# 1. Extraction 

In [None]:
import requests
import pandas as pd
import config


## a. Retrieve the data comparing the level of technology use by sector in US
1. Query the US Census API with the call:
   https://api.census.gov/data/2018/abstcb?get=NAME,TECHUSE,TECHUSE_LABEL,NAICS2017,NAICS2017_LABEL,FIRMPDEMP&for=us&key=YOUR_KEY
2. Load the JSON response into a pandas dataframe TechUse_Sector_us

In [None]:
baseURL = 'https://api.census.gov/data/2018/abstcb'
dataToGet = '?get=NAME,TECHUSE,TECHUSE_LABEL,NAICS2017,NAICS2017_LABEL,FIRMPDEMP'
regionToGet = '&for=us'
surveyToGet = ''
queryURL = baseURL+dataToGet+regionToGet+surveyToGet+'&key='+config.personalKey 
response = requests.get(queryURL)
print(queryURL)
print(response.text)

In [None]:
TechUseHigh_Sector_us = pd.read_json(response.text)
TechUseHigh_Sector_us.columns = TechUseHigh_Sector_us.iloc[0]
TechUseHigh_Sector_us.drop(index=0, inplace=True)
print(TechUseHigh_Sector_us.shape)
print(TechUseHigh_Sector_us.head(10))
print(TechUseHigh_Sector_us.columns)
print(TechUseHigh_Sector_us.NAICS2017_LABEL.unique())

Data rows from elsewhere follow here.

Lemma switchToFile_other_file_witness :
  str "b.py" <> activeFile threeFiles
  /\ notInherited (keyOf (Some (str "python"))) = true
  /\ literalSelector (str "b.py") = true
  /\ tabsAgree (fileTabs threeFiles) = true
  /\ fileTabs (stateAfter (switchToFile (str "b.py") (Some (str "python"))
                                        threeFiles))
     = map (activeFor (str "b.py"))
           (updateFirst (str "b.py") marked (fileTabs threeFiles)).
Proof.
  assert (H : str "b.py" <> activeFile threeFiles)
    by (vm_compute; discriminate).
  split; [exact H|]. split; [reflexivity|]. split; [reflexivity|].
  split; [reflexivity|].
  pose proof (switchToFile_other_file threeFiles (str "b.py")
                (Some (str "python")) H eq_refl eq_refl eq_refl) as G.
  cbv zeta in G. exact (proj2 (proj2 (proj2 (proj2 (proj2 (proj2
                                (proj2 G))))))).
Defined.

(** A save that succeeds, where the lookup of the tab of the active file
    returns and the active name is a file or a free name. *)
Lemma saveThen_success_run (c : jsstring) (now : nat -> jsstring)
    (r : response) (s : state) :
  truthy (success r) = true ->
  literalSelector (activeFile s) = true ->
  tabsAgree (fileTabs s) = true ->
  getProperty (activeFile s) (studentFiles s) <> Inherited ->
  settle (SaveThen c) (Fulfilled r) now s
  = (Normal tt,
     set_studentFiles
       (setProperty (activeFile s)
          (mkFile (Some c) (currentLanguage s)
                  (match getOwnProperty (activeFile s) (studentFiles s) with
                   | Some f => created_at f
                   | None => None
                   end)
                  (Some (now 0)))
          (studentFiles s))
       (set_fileTabs (updateFirst (activeFile s) unmarked (fileTabs s)) s),
     []).
Proof.
  intros Hok Hg Ht Hn. unfold settle, thenCatch.
  apply tryCatch_Normal. unfold saveThen. rewrite Hok. run.
  rewrite (removeModifiedMark_run (activeFile s) s Hg Ht).
  unfold updateStudentFiles. run.
  destruct (getProperty (activeFile s) (studentFiles s)) as [f| |] eqn:E.
  - rewrite (getProperty_Own_inv _ _ _ _ E). reflexivity.
  - contradiction.
  - rewrite (proj1 (getProperty_Absent _ _ _ E)). reflexivity.
Qed.

(** X29: [saveCurrentFile] requests a save of the editor content [c]
    under the name [f] of the active file, and its continuation keeps
    [c] only.  When the response reports success while another file [g]
    is active, the continuation stores [c] as the content of [g], sets
    the language of [g] to the current language, clears the modified
    mark of the tab of [g] (the class, and the first asterisk of the
    label), and leaves every other file, [f] among them, as it was.  The
    selector of [g] is read as it stands, the close buttons carry the
    names of their tabs, and [g] is a file or no key of
    [Object.prototype]. *)
Theorem save_success_lands_on_active_file (s0 s : state) (r : response)
    (now : nat -> jsstring) :
  truthy (success r) = true ->
  activeFile s <> activeFile s0 ->
  literalSelector (activeFile s) = true ->
  tabsAgree (fileTabs s) = true ->
  getProperty (activeFile s) (studentFiles s) <> Inherited ->
  let c := getCurrentEditorContent s0 in
  let s' := stateAfter (settle (SaveThen c) (Fulfilled r) now s) in
  effectsOf (saveCurrentFile s0)
  = [CallHandler (save_file (activeFile s0) c (currentLanguage s0))
                 (SaveThen c)]
  /\ completionOf (settle (SaveThen c) (Fulfilled r) now s) = Normal tt
  /\ (exists d, getOwnProperty (activeFile s) (studentFiles s') = Some d
                /\ content d = Some c
                /\ language d = currentLanguage s)
  /\ fileTabs s' = updateFirst (activeFile s) unmarked (fileTabs s)
  /\ (forall t, tabNamed (activeFile s) (fileTabs s) = Some t ->
                modified t = true ->
                tabNamed (activeFile s) (fileTabs s')
                = Some (mkTab (data_filename t) (data_language t) (active t)
                              false (replaceFirst (str "*") [] (tab_name t))
                              (tab_close t)))
  /\ getOwnProperty (activeFile s0) (studentFiles s')
     = getOwnProperty (activeFile s0) (studentFiles s)
  /\ (forall h, h <> activeFile s ->
                getOwnProperty h (studentFiles s')
                = getOwnProperty h (studentFiles s)).
Proof.
  intros Hok Hne Hg Ht Hn c s'. subst s'.
  rewrite (saveThen_success_run c now r s Hok Hg Ht Hn). run.
  split; [reflexivity|]. split; [reflexivity|].
  split.
  { rewrite getOwnProperty_setProperty_same. eexists.
    split; [reflexivity|]. cbn. auto. }
  split; [reflexivity|].
  split.
  { intros t Ht0 Hm.
    rewrite (tabNamed_updateFirst _ _ _ data_filename_unmarked), Ht0.
    cbn [option_map]. unfold unmarked. now rewrite Hm. }
  split.
  { apply getOwnProperty_setProperty_other. congruence. }
  intros h Hh. now apply getOwnProperty_setProperty_other.
Qed.

Lemma save_success_lands_on_active_file_witness :
  truthy (success okResponse) = true
  /\ activeFile editingB <> activeFile threeFiles
  /\ literalSelector (activeFile editingB) = true
  /\ tabsAgree (fileTabs editingB) = true
  /\ getProperty (activeFile editingB) (studentFiles editingB) <> Inherited
  /\ fileTabs
       (stateAfter (settle (SaveThen (getCurrentEditorContent threeFiles))
                           (Fulfilled okResponse) isoDate editingB))
     = updateFirst (activeFile editingB) unmarked (fileTabs editingB).
Proof.
  assert (H1 : truthy (success okResponse) = true) by reflexivity.
  assert (H2 : activeFile editingB <> activeFile threeFiles)
    by (vm_compute; discriminate).
  assert (H3 : getProperty (activeFile editingB) (studentFiles editingB)
               <> Inherited) by (vm_compute; discriminate).
  split; [exact H1|]. split; [exact H2|]. split; [reflexivity|].
  split; [reflexivity|]. split; [exact H3|].
  pose proof (save_success_lands_on_active_file threeFiles editingB
                okResponse isoDate H1 H2 eq_refl eq_refl H3) as H.
  cbv zeta in H. destruct H as (_ & _ & _ & Hf & _). exact Hf.
Defined.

## b. Retrieve the data comparing the level of technology use by business size in US
1. Query the US Census API with the call:
   https://api.census.gov/data/2018/abstcb?get=NAME,TECHUSE,TECHUSE_LABEL,NSFSZFI,NSFSZFI_LABEL,FIRMPDEMP&for=us&key=YOUR_KEY
2. Load the JSON response into a pandas dataframe TechUse_Size_us

In [None]:
dataToGet = '?get=NAME,TECHUSE,TECHUSE_LABEL,NSFSZFI,NSFSZFI_LABEL,FIRMPDEMP'
queryURL = baseURL+dataToGet+regionToGet+surveyToGet+'&key='+config.personalKey
response = requests.get(queryURL)
print(queryURL)
print(response.text)

In [None]:
TechUseHigh_Size_us = pd.read_json(response.text)
TechUseHigh_Size_us.columns = TechUseHigh_Size_us.iloc[0]
TechUseHigh_Size_us.drop(index=0, inplace=True)
print(TechUseHigh_Size_us.shape)
print(TechUseHigh_Size_us.head(10))
print(TechUseHigh_Size_us.columns)
print(TechUseHigh_Size_us.NSFSZFI_LABEL.unique())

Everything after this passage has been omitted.